Protests after Israeli threats to remove Palestinian village
Khan al-Ahmar in the occupied West Bank lies in a corridor that Israel plans to use to link illegal Israeli settlements.
Dozens of Palestinians have protested against threats made by top Israeli politicians to imminently carry out the forced displacement of the Palestinian Bedouin village of Khan al-Ahmar on the eastern outskirts of Jerusalem, home to at least 180 people.
The protest took place on Monday after far-right politician and Minister of National Security Itamar Ben-Gvir said he would push ahead with the village’s forced removal and plans emerged of a visit to the site by far-right ministers, including Ben-Gvir and Bezalel Smotrich.
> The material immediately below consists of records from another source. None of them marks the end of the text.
(** * RCAIDE tutorial 13: [plot_mission]

    A shallow embedding of the notebook cell

    <<
    def plot_mission(nexus):

        results   = nexus.results.base

        # Plot Aerodynamic Coefficients
        plot_aerodynamic_coefficients(results)

        # Drag Components
        plot_drag_components(results)

        # Plot Altitude, sfc, vehicle weight
        plot_altitude_sfc_weight(results)

        return
    >>

    of [docs/source/tutorials/Optimize/Tutorial_13_Plot_Mission.ipynb].

    The function is written in a small monad of Python operations (attribute
    reads and writes, global name loads and stores, calls, [raise],
    [try]/[except]).  The objects it is given and the three plotting routines
    of [RCAIDE.Library.Plots] are not part of these sources: they are the
    fields of an environment [Env], over which every statement is
    quantified. *)

From stdpp Require Import base strings list gmap.

Set Default Proof Using "Type".

(** ** Values, exceptions and operations *)

(** The three routines that [from RCAIDE.Library.Plots import *] brings into
    the notebook and that [plot_mission] names. *)
Inductive routine : Type :=
| plot_aerodynamic_coefficients
| plot_drag_components
| plot_altitude_sfc_weight.

(** Python values, as far as the cell can tell them apart: [None], a
    reference to an object, a library function object. *)
Inductive value : Type :=
| VNone
| VObj (l : nat)
| VFun (f : routine).

(** An exception: its class name and its message. *)
Record exn : Type := Exn { exn_class : string; exn_msg : string }.

#[global] Instance routine_eq_dec : EqDecision routine.
Proof. solve_decision. Defined.
#[global] Instance value_eq_dec : EqDecision value.
Proof. solve_decision. Defined.
#[global] Instance exn_eq_dec : EqDecision exn.
Proof. solve_decision. Defined.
A number of politicians from the Israeli parliament’s biggest party, Likud, eventually did gather near the village before later leaving.
Ben-Gvir on Saturday said the government of Prime Minister Benjamin Netanyahu “will not hold Jews to one legal standard and Arabs to another” after an illegal Jewish settlement outpost in the northern occupied West Bank was cleared by Israeli forces.
However, Palestinians have decried what they argue is the false equivalency between Khan al-Ahmar and Israeli settlements, which are illegal under international law.
“Since 1967, there have been military orders for demolishing homes, closed military zones and others, and then these areas are transformed into illegal settlements and nature reserves,” Eid Jahalin, who described himself as a spokesperson for the village, said at Monday’s protest.
“Our fate is to remain in this area,” Jahalin argued. “Whoever thinks that it is just Khan al-Ahmar – there are demolitions in the Jordan Valley, demolitions in Masafer Yatta, in Jerusalem city – it is something constantly happening across all of Palestine.”
The fate of Khan al-Ahmar has captured international attention for its years-long legal battle with Israeli authorities over its survival.
In September 2018, the Israeli Supreme Court greenlit the village’s removal, leaving it open to being demolished at any time, but demolition plans have been put on hold several times since then.
The government has until February 1 to explain to the Supreme Court why the village has not been demolished yet and to put forward a plan.
The Israeli government said the village was “built without a permit”, but authorities make it extremely difficult for Palestinians to obtain building permits in occupied East Jerusalem and in what’s known as Area C, which covers more than 60 percent of the occupied West Bank. Palestinians and human rights organisations say the policy is part of a larger Israeli strategy to strengthen and maintain a Jewish demographic majority in the area.
The forcible transfer of protected people in occupied territory is classified as a war crime under international law.
Amnesty International has previously called efforts to remove the residents of Khan al-Ahmar as “not only heartless and discriminatory [but also] illegal”.
“The forcible transfer of the Khan al-Ahmar community amounts to a war crime,” Amnesty said in 2018. “Israel must end its policy of destroying Palestinians’ homes and livelihoods to make way for settlements.”
Khan al-Ahmar is located in the West Bank, a few kilometres from Jerusalem and between two major illegal Israeli settlements, Maale Adumim and Kfar Adumim.
It lies along a key corridor stretching to the Jordan Valley where Israel aims to expand and link settlements, effectively cutting the West Bank into two.
“Our main message is to the Palestinian leadership: … If this village is uprooted. we will have the northern West Bank and the southern West Bank,” Jahalin said. “This is the importance of Khan al-Ahmar.”
Speaking to Al Jazeera, Maarouf Rifai, the legal adviser for the Palestinian Authority’s (PA) Committee Against the Wall and Settlements, said the PA would not allow the village to be demolished.
“This is Palestinian land. It is private Palestinian land,” he said. “There is no excuse for the Israeli government, other than to develop the ‘Greater Jerusalem’ plan and to link the settlements surrounding East Jerusalem in order to clear this area from Palestinian Arabs. We are here to raise our voices to say that we will not allow this to happen.”
Since its occupation of the West Bank began in 1967, Israel has forcibly evicted and displaced entire communities and demolished more than 50,000 Palestinian homes and structures, according to Amnesty International.
Another Palestinian community – a collection of villages known as Masafer Yatta, home to more than 1,000 Palestinians near Hebron in the southern West Bank – is also facing imminent forced displacement by the Israeli government.
Palestinian activist Khairy Hanoun, who was at the protest at Khan al-Ahmar, said, “We came here to challenge Ben-Gvir’s decision and the decisions of all of the right-wing government.”
“We came here to tell them, you demolished our villages, you demolished our cities and our homes, but you will not demolish our perseverance,” he told Al Jazeera.
Using the example of al-Araqib, a village that was demolished and rebuilt 211 times, Hanoun said: “If you demolish Khan al-Ahmar, even if you demolish it 100 times, we will keep rebuilding it.”